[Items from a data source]

********************

Lemma C7_read_iff_read_tag_witness :
  let t := snd (for_each [Scenario.write_only; Scenario.C2]
                  (harvest_characteristic
                     (Scenario.present [Scenario.xpress_service])
                     Scenario.characteristic_id)
                  {| n_scans := 2; n_reads := 0 |}) in
  attempted t = [char_uuid Scenario.C2]
  /\ forall uuid answer,
       In (ReadGattChar uuid answer) t -> uuid = char_uuid Scenario.C2.
Proof.
  apply (C7_read_iff_read_tag (Scenario.present [Scenario.xpress_service])
           Scenario.characteristic_id Scenario.write_only Scenario.C2
           {| n_scans := 2; n_reads := 0 |}).
  - cbn. intros [H|[H|[]]]; discriminate.
  - cbn. now left.
Defined.




(** C9, counterexample.  With [verbose] unset and the Bluetooth adapter off,
    the first scan raises a protocol fault, and that fault, not a
    [NameError], is what leaves the run. *)
Lemma C9_counterexample :
  run (gather_bgx_data Scenario.adapter_off Scenario.address Scenario.service_id
         Scenario.characteristic_id 10 2 20 false)
  = (Exc (BleakError "Bluetooth device is turned off"),
     [FindDevice Scenario.address 20
        (Raises (Protocol "Bluetooth device is turned off"))])
  /\ is_NameError (BleakError "Bluetooth device is turned off") = false.
Proof. split; reflexivity. Qed.

(** C9, amended.  With [verbose] unset, when the first scan returns (with or
    without a device) the run ends right after it with an unhandled
    [UnboundLocalError] (a [NameError]) for [progress_task]; and on every
    host a run that reaches the connection is a run with [verbose] set. *)
Theorem C9_unbound_progress_task (h : Host)
    (address service_uuid characteristic_uuid : string)
    (connection_timeout retry_delay scan_timeout : Q) :
  (forall d,
     scan_answer h 0 address scan_timeout = Ok d ->
     run (gather_bgx_data h address service_uuid characteristic_uuid
            connection_timeout retry_delay scan_timeout false)
     = (Exc (UnboundLocalError "progress_task"),
        [FindDevice address scan_timeout (Ok d)])
     /\ is_NameError (UnboundLocalError "progress_task") = true)
  /\ (forall verbose,
        existsb is_connect
          (snd (run (gather_bgx_data h address service_uuid characteristic_uuid
                       connection_timeout retry_delay scan_timeout verbose)))
        = true ->
        verbose = true).
Proof.
  assert (Q : run (gather_bgx_data h address service_uuid characteristic_uuid
                     connection_timeout retry_delay scan_timeout false)
              = (match scan_answer h 0 address scan_timeout with
                 | Ok _ => Exc (UnboundLocalError "progress_task")
                 | Raises f => Exc (exn_of_fault f)
                 end,
                 [FindDevice address scan_timeout
                    (scan_answer h 0 address scan_timeout)])).
  { unfold run, gather_bgx_data. cbn [seq retries locate]. unfold bind.
    rewrite scan_attempt_quiet. cbn [n_scans].
    destruct (scan_answer h 0 address scan_timeout); reflexivity. }
  split.
  - intros d E. rewrite Q, E. now split.
  - intros [|]; [reflexivity|]. rewrite Q. cbn. discriminate.
Qed.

********************

**INSTRUCTIONS FOR THE TASK**
Generate a verbatim printout of all the entries.

**TASK OUTPUT**
Lemma C7_read_iff_read_tag_witness :
  let t := snd (for_each [Scenario.write_only; Scenario.C2]
                  (harvest_characteristic
                     (Scenario.present [Scenario.xpress_service])
                     Scenario.characteristic_id)
                  {| n_scans := 2; n_reads := 0 |}) in
  attempted t = [char_uuid Scenario.C2]
  /\ forall uuid answer,
       In (ReadGattChar uuid answer) t -> uuid = char_uuid Scenario.C2.
Proof.
  apply (C7_read_iff_read_tag (Scenario.present [Scenario.xpress_service])
           Scenario.characteristic_id Scenario.write_only Scenario.C2
           {| n_scans := 2; n_reads := 0 |}).
  - cbn. intros [H|[H|[]]]; discriminate.
  - cbn. now left.
Defined.




(** C9, counterexample.  With [verbose] unset and the Bluetooth adapter off,
    the first scan raises a protocol fault, and that fault, not a
    [NameError], is what leaves the run. *)
Lemma C9_counterexample :
  run (gather_bgx_data Scenario.adapter_off Scenario.address Scenario.service_id
         Scenario.characteristic_id 10 2 20 false)
  = (Exc (BleakError "Bluetooth device is turned off"),
     [FindDevice Scenario.address 20
        (Raises (Protocol "Bluetooth device is turned off"))])
  /\ is_NameError (BleakError "Bluetooth device is turned off") = false.
Proof. split; reflexivity. Qed.

(** C9, amended.  With [verbose] unset, when the first scan returns (with or
    without a device) the run ends right after it with an unhandled
    [UnboundLocalError] (a [NameError]) for [progress_task]; and on every
    host a run that reaches the connection is a run with [verbose] set. *)
Theorem C9_unbound_progress_task (h : Host)
    (address service_uuid characteristic_uuid : string)
    (connection_timeout retry_delay scan_timeout : Q) :
  (forall d,
     scan_answer h 0 address scan_timeout = Ok d ->
     run (gather_bgx_data h address service_uuid characteristic_uuid
            connection_timeout retry_delay scan_timeout false)
     = (Exc (UnboundLocalError "progress_task"),
        [FindDevice address scan_timeout (Ok d)])
     /\ is_NameError (UnboundLocalError "progress_task") = true)
  /\ (forall verbose,
        existsb is_connect
          (snd (run (gather_bgx_data h address service_uuid characteristic_uuid
                       connection_timeout retry_delay scan_timeout verbose)))
        = true ->
        verbose = true).
Proof.
  assert (Q : run (gather_bgx_data h address service_uuid characteristic_uuid
                     connection_timeout retry_delay scan_timeout false)
              = (match scan_answer h 0 address scan_timeout with
                 | Ok _ => Exc (UnboundLocalError "progress_task")
                 | Raises f => Exc (exn_of_fault f)
                 end,
                 [FindDevice address scan_timeout
                    (scan_answer h 0 address scan_timeout)])).
  { unfold run, gather_bgx_data. cbn [seq retries locate]. unfold bind.
    rewrite scan_attempt_quiet. cbn [n_scans].
    destruct (scan_answer h 0 address scan_timeout); reflexivity. }
  split.
  - intros d E. rewrite Q, E. now split.
  - intros [|]; [reflexivity|]. rewrite Q. cbn. discriminate.
Qed.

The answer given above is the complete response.